Just proud of myself and wanted to brag, but I missed that post from a few days ago. AMA about any of these if you're curious:

books

January
Jane Austen - Northanger Abbey
Robert Nichols - Theft is Property!
Cixin Liu - The Three-Body Problem
Tom O'Neill - Chaos: Charles Manson, the CIA, and the Secret History of the Sixties
Andre Alexis - Fifteen Dogs
Aph Ko - Racism as Zoological Witchcraft
Various Authors - Love After the End: An Anthology of Two-Spirit and Indigiqueer Fiction
Jenny Chan, Mark Selden, & Pun Ngai - Dying for an iPhone
Ursula K. LeGuin - The Found and the Lost (13 novellas)
W. E. B. Du Bois - The Souls of Black Folk
Brian Moore - The Magician's Wife

February
Charles Taylor - Modern Social Imaginaries
Marcel Proust - Swann's Way
William Blum - Killing Hope
Michelle Good - Five Little Indians
Kristen J. Sollée - Witches, Sluts, Feminists

March
Catherine Hernandez - Scarborough
Jane Jacobs - The Life and Death of Great American Cities
Omar El Akkad - What Strange Paradise
Steve Klabnik and Carol Nichols - The Rust Programming Language
Esi Edugyan - Washington Black

April
Clayton Thomas-Müeller - Life in the City of Dirty Water
Marcel Proust - In the Shadow of Young Girls in Flower
Aditya Bhargava - Grokking Algorithms
Cixin Liu - The Dark Forest

May
Karl Marx - Capital Vol. 3

June
Peter Watts - Blindsight
John P. Clark - Between Earth and Empire
Marcel Proust - Guermantes Way
Jessica Fern - Polysecure
Sara Collins - Confessions of Frannie Langton
G. W. F. Hegel - Introduction to the Philosophy of History

July
Xiran Jay Zhao - Iron Widow
Kim Moody - Tramps and Trade Union Travelers
Elena Ferrante - My Brilliant Friend
Itzik Ben-Gan - T-SQL Fundamentals

August
Homer - The Illiad
Keith Basso - Wisdom Sits in Places: Landscape and Language Among the Western Apache

September
Marcel Proust - Sodom and Gomorrah
Richard Lachmann - First-Class Passengers on a Sinking Ship: Elite Politics and the Decline of Great Powers

October
Marcel Proust - The Prisoner
James Ladyman and Don Ross - Every Thing Must Go

November
Marcel Proust - The Fugitive
Gabor Maté & Daniel Maté - The Myth of Normal
Nora Roberts - Origin in Death
Stephanie Kelton - The Deficit Myth

December
Marcel Proust - Finding Time Again
Tyler A. Shipley - Canada in the World: Settler Capitalism and the Colonial Imagination
Adrienne Maree Brown - Grievers
Albert Camus - The Myth of Sisyphus

  • Comp4 [she/her]
    ·
    2 years ago

    At least tell us which ones you liked the most.

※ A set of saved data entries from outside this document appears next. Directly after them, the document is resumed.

(* ===== verification/NbdReader.v ===== *)
(** * The request stream of the block device server

    [NBDServer::ReaderFunc] and [OnRecvPack] (src/nbd/src/nbd_server.cpp): the
    thread that cuts the byte stream from the kernel's network block device
    into requests, with [SafeRead] and [SafeReadExact] of src/nbd/src/util.cpp.
    A request is a header of 28 bytes (linux/nbd.h: magic, type, handle, from,
    len, integers in network order), followed by [len] bytes for a write.

    The socket is the list of what [read] will see.  A shutdown of the socket
    by another thread ends the list.  [None] is a copy outside a buffer. *)

From Stdlib Require Import Ascii.
From S2P Require Import Prelude Codec Client ClientTheorems.

#[local] Open Scope string_scope.
#[local] Open Scope Z_scope.

(** ** Network order *)

Fixpoint be_bytes (n : nat) (z : Z) : string :=
  match n with
  | O => ""
  | S n' => String (ascii_of_N (Z.to_N (z / 256 ^ Z.of_nat n' mod 256))) (be_bytes n' z)
  end.

Fixpoint be_value (s : string) : Z :=
  match s with
  | "" => 0
  | String c s' => Z.of_N (N_of_ascii c) * 256 ^ slen s' + be_value s'
  end.

(** ** The socket *)

Inductive SockEvent : Type :=
  | Recv (bytes : string)
  | Interrupted
  | Failed.

Inductive ReadResult : Type :=
  | RData (bytes : string)
  | REof
  | RIntr
  | RError.

(** [read(sock, buf, count)]; what does not fit stays in the socket. *)
Definition sock_read (count : Z) (sk : list SockEvent) : ReadResult * list SockEvent :=
  match sk with
  | [] => (REof, [])
  | Interrupted :: sk' => (RIntr, sk')
  | Failed :: sk' => (RError, sk')
  | Recv s :: sk' =>
      if (count <=? 0) || (slen s =? 0) then (REof, sk)
      else if slen s <=? count then (RData s, sk')
      else (RData (slice s 0 count), Recv (slice s count (slen s - count)) :: sk')
  end.

(** [SafeRead]: the bytes read, or an error. *)
Fixpoint SafeRead (count : Z) (sk : list SockEvent) : option string * list SockEvent :=
  if count <=? 0 then (Some "", sk)
  else
    match sk with
    | [] => (Some "", [])
    | Interrupted :: sk' => SafeRead count sk'
    | Failed :: sk' => (None, sk')
    | Recv s :: sk' =>
        if slen s =? 0 then (Some "", sk)
        else if slen s <=? count then
          match SafeRead (count - slen s) sk' with
          | (Some t, sk'') => (Some (s +:+ t), sk'')
          | (None, sk'') => (None, sk'')
          end
        else (Some (slice s 0 count), Recv (slice s count (slen s - count)) :: sk')
    end.

(** [SafeReadExact]: [None] for a negative result. *)
Definition SafeReadExact (count : Z) (sk : list SockEvent) : option string * list SockEvent :=
  match SafeRead count sk with
  | (Some s, sk') => (if slen s =? count then Some s else None, sk')
  | (None, sk') => (None, sk')
  end.

(** ** Requests *)

Definition NBD_REQUEST_MAGIC : Z := 0x25609513.
Definition NBD_CMD_READ : Z := 0.
Definition NBD_CMD_WRITE : Z := 1.
Definition NBD_CMD_DISC : Z := 2.
Definition NBD_CMD_FLUSH : Z := 3.
Definition NBD_CMD_TRIM : Z := 4.
Definition REQUEST_TYPE_MASK : Z := 0x0000ffff.
Definition BufSize : Z := 1048576.
Definition RequestHeadSize : Z := 28.

(** A request with the data of a write. *)
Record NbdRequest : Type := mkNbdRequest {
  rq_type : Z;
  rq_from : Z;
  rq_len : Z;
  rq_handle : string;
  rq_data : string
}.

Definition command (type : Z) : Z := Z.land type REQUEST_TYPE_MASK.

Section Reader.
(** The server behind the reader: [OnRequestStart], [StartAioRequest] and what
    follows when that fails; [false] disconnects. *)
Context {S : Type} (serve : S -> NbdRequest -> option (bool * S)).

(** [buf]: the received bytes behind the header, of which the caller claims
    [buflen] for this request.  [true]: go on. *)
Definition OnRecvPack (s : S) (sk : list SockEvent) (request_type request_from request_len : Z)
    (request_handle buf : string) (buflen : Z) : option (bool * S * list SockEvent) :=
  let cmd := command request_type in
  if cmd =? NBD_CMD_DISC then Some (false, s, sk)
  else if cmd =? NBD_CMD_WRITE then
    if (slen buf <? buflen) || (request_len <? buflen) then None
    else
      let p := slice buf 0 buflen in
      let '(tail, sk) := if buflen <? request_len then SafeReadExact (request_len - buflen) sk
                         else (Some "", sk) in
      match tail with
      | None => Some (false, s, sk)
      | Some t =>
          '(go, s) ← serve s (mkNbdRequest request_type request_from request_len request_handle (p +:+ t));
          Some (go, s, sk)
      end
  else
    '(go, s) ← serve s (mkNbdRequest request_type request_from request_len request_handle "");
    Some (go, s, sk).

(** The inner loop on the bytes [buf] received so far, of which [begin] are
    done with: whether to disconnect, and the bytes kept for the next read. *)
Fixpoint packs (fuel : nat) (s : S) (sk : list SockEvent) (buf : string) (begin : Z)
    : option (bool * S * list SockEvent * string) :=
  match fuel with
  | O => None
  | Datatypes.S fuel' =>
      let bufpos := slen buf in
      if negb (begin <? bufpos) then Some (false, s, sk, buf)
      else if bufpos <? begin + RequestHeadSize then
        if BufSize - RequestHeadSize <? begin then
          Some (false, s, sk, slice buf begin (bufpos - begin))
        else Some (false, s, sk, buf)
      else
        let field pos n := be_value (slice buf (begin + pos) n) in
        if negb (field 0 4 =? NBD_REQUEST_MAGIC) then Some (true, s, sk, buf)
        else
          let request_type := field 4 4 in
          let handle := slice buf (begin + 8) 8 in
          let request_from := field 16 8 in
          let request_len := field 24 4 in
          let datalen := if command request_type =? NBD_CMD_WRITE then request_len else 0 in
          let body := slice buf (begin + RequestHeadSize) (bufpos - (begin + RequestHeadSize)) in
          let pack := OnRecvPack s sk request_type request_from request_len handle body in
          let end_ := wrap32 (begin + RequestHeadSize + datalen) in
          if end_ <? bufpos then
            '(go, s, sk) ← pack datalen;
            if negb go then Some (true, s, sk, buf) else packs fuel' s sk buf end_
          else
            '(go, s, sk) ← pack (if end_ =? bufpos then datalen else bufpos - begin - RequestHeadSize);
            Some (negb go, s, sk, "")
  end.

(** [ReaderFunc] up to the disconnection. *)
Fixpoint ReaderFunc (fuel : nat) (s : S) (sk : list SockEvent) (buf : string) : option S :=
  match fuel with
  | O => None
  | Datatypes.S fuel' =>
      match sock_read (BufSize - slen buf) sk with
      | (REof, _) | (RError, _) => Some s
      | (RIntr, sk) => ReaderFunc fuel' s sk buf
      | (RData r, sk) =>
          let buf := buf +:+ r in
          if slen buf <? RequestHeadSize then ReaderFunc fuel' s sk buf
          else
            '(disconnect, s, sk, buf) ← packs (Datatypes.S (String.length buf)) s sk buf 0;
            if (disconnect : bool) then Some s else ReaderFunc fuel' s sk buf
      end
  end.
End Reader.

(** ** What the kernel sends *)

Definition wire_header (r : NbdRequest) : string :=
  be_bytes 4 NBD_REQUEST_MAGIC +:+ be_bytes 4 (rq_type r) +:+ rq_handle r +:+ be_bytes 8 (rq_from r)
    +:+ be_bytes 4 (rq_len r).

Definition wire (r : NbdRequest) : string := wire_header r +:+ rq_data r.

Fixpoint wires (rs : list NbdRequest) : string :=
  match rs with [] => "" | r :: rs' => wire r +:+ wires rs' end.

(** A request the kernel sends: less than 4GB - 2MB of data. *)
Definition request_ok (r : NbdRequest) : Prop :=
  is_u32 (rq_type r) /\ is_u64 (rq_from r) /\ 0 <= rq_len r < 4292870144 /\ slen (rq_handle r) = 8 /\
  slen (rq_data r) = if command (rq_type r) =? NBD_CMD_WRITE then rq_len r else 0.

(** Whether the byte position [b] of the stream is inside a header. *)
Fixpoint cuts_header (rs : list NbdRequest) (b : Z) : bool :=
  match rs with
  | [] => false
  | r :: rs' =>
      if b <=? 0 then false
      else if b <? RequestHeadSize then true
      else cuts_header rs' (b - slen (wire r))
  end.

Fixpoint sk_bytes (sk : list SockEvent) : string :=
  match sk with
  | [] => ""
  | Recv s :: sk' => s +:+ sk_bytes sk'
  | _ :: sk' => sk_bytes sk'
  end.

(** Every read returns between one byte and a full buffer. *)
Definition event_ok (e : SockEvent) : Prop :=
  match e with
  | Recv s => 0 < slen s <= BufSize
  | Interrupted => True
  | Failed => False
  end.

(** No read ends inside a header; [off]: the bytes already received. *)
Definition whole_headers (off : Z) (rs : list NbdRequest) (sk : list SockEvent) : Prop :=
  forall k, cuts_header rs (off + slen (sk_bytes (take k sk))) = false.

(** Serving the requests one after the other, until one disconnects. *)
Fixpoint serve_all {S} (serve : S -> NbdRequest -> option (bool * S)) (s : S) (rs : list NbdRequest)
    : option S :=
  match rs with
  | [] => Some s
  | r :: rs' =>
      if command (rq_type r) =? NBD_CMD_DISC then Some s
      else '(go, s) ← serve s r; if (go : bool) then serve_all serve s rs' else Some s
  end.

(** ** Strings *)

Lemma app_split (a b c d : string) :
  a +:+ b = c +:+ d -> slen c <= slen a -> exists t, a = c +:+ t /\ d = t +:+ b.
Proof.
  revert a. induction c as [|x c IH]; intros a E Hl; [by exists a|].
  destruct a as [|y a]; [unfold slen in Hl; simpl in Hl; lia|].
  simpl in E. injection E as -> E. destruct (IH a E) as (t & -> & ->); [unfold slen in *; simpl in Hl; lia|].
  by exists t.
Qed.

Lemma slice_mid a b c n : slen b = n -> slice (a +:+ b +:+ c) (slen a) n = b.
Proof.
  intros <-. unfold slice, slen. rewrite !Nat2Z.id. induction a as [|x a IH]; [|exact IH].
  simpl. induction b as [|y b IH]; simpl; [by destruct c|]. by rewrite IH.
Qed.

Lemma slice_prefix b c n : slen b = n -> slice (b +:+ c) 0 n = b.
Proof. apply (slice_mid ""). Qed.

Lemma slice_suffix a b n p : slen a = p -> slen b = n -> slice (a +:+ b) p n = b.
Proof. intros <- Hn. rewrite <- (str_append_nil_r b) at 1. by apply slice_mid. Qed.

Lemma slen_zero s : slen s <= 0 -> s = "".
Proof. destruct s; [done|]. unfold slen. simpl. lia. Qed.

Lemma slen_be n z : slen (be_bytes n z) = Z.of_nat n.
Proof. unfold slen. f_equal. induction n; simpl; auto. Qed.

Lemma be_value_bytes n z : 0 <= z < 256 ^ Z.of_nat n -> be_value (be_bytes n z) = z.
Proof.
  assert (G : forall n, be_value (be_bytes n z) = z mod 256 ^ Z.of_nat n).
  { induction n0 as [|m IH]; [simpl; by rewrite Z.mod_1_r|].
    cbn [be_bytes be_value]. rewrite slen_be, IH, N_ascii_embedding by lia. rewrite Z2N.id by lia.
    rewrite Nat2Z.inj_succ, Z.pow_succ_r by lia. rewrite (Z.mul_comm 256).
    rewrite Z.rem_mul_r by lia. lia. }
  intros. rewrite G. by apply Z.mod_small.
Qed.

(** ** Reading the rest of a write *)

Definition sk_size (sk : list SockEvent) : nat := length sk + String.length (sk_bytes sk).

(** [sk'] is what is left of [sk] after [n] bytes: its read boundaries are
    boundaries of [sk]. *)
Definition rest_of (n : Z) (sk sk' : list SockEvent) : Prop :=
  Forall event_ok sk' /\ (sk_size sk' <= sk_size sk)%nat /\
  forall k, slen (sk_bytes (take k sk')) = 0 \/
    exists k', slen (sk_bytes (take k' sk)) = n + slen (sk_bytes (take k sk')).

Any faves ? or things you would really recommend ?

    • CptKrkIsClmbngThMntn [any]
      hexagon
      ·
      2 years ago

      I'll skim over a few.

      As for fiction: Proust is amazing but not really comparable to other fiction. I might recommend but see my other comment for caveats. Definitely try some Ursula K. Leguin if you get the chance. Confessions of Frannie Langton is a wild ride if you want all the evils of 19th century plus a very forbidden lesbian romance. Iron Widow is a great new YA fantasy book set in a fictionalized China, if that's up your alley. My Brilliant Friend is just solid - interesting characters and a very human-feeling story that starts in mid-century Italy - and I'm excited to continue. Origin in Death is the trashiest thing I've ever read.

      As for non-fiction: Theft is Property! is actually a great read and a solid philosophical exploration of the question: "if Indigenous people didn't have a Western conception of property rights, how can it be said that the land was stolen from them?" Chaos is great and a bit unnerving, answering a few questions about Manson and that time period but prompting many more. W.E.B. Du Bois is one of the most elegant writers on my list here for sure and really elucidates the failures of the reconstruction era. Killing Hope is a leftist classic if you want an itinerary of everywhere the long arm of US imperialism fucked shit up. Wisdom Sits in Places, a look at how knowledge is stored among the Western Apache (among many other things), was fascinating but I'm always a sucker for anthropology that breaks open my brain a little. Probably 60% of Every Thing Must Go went over my head but it's a philosophical position (ontic structural realism) that I feel in the deepest depths of my soul so it was nice to have validated. Canada in the World is :kkkanada: in book form if you know anyone who's a little too patriotic.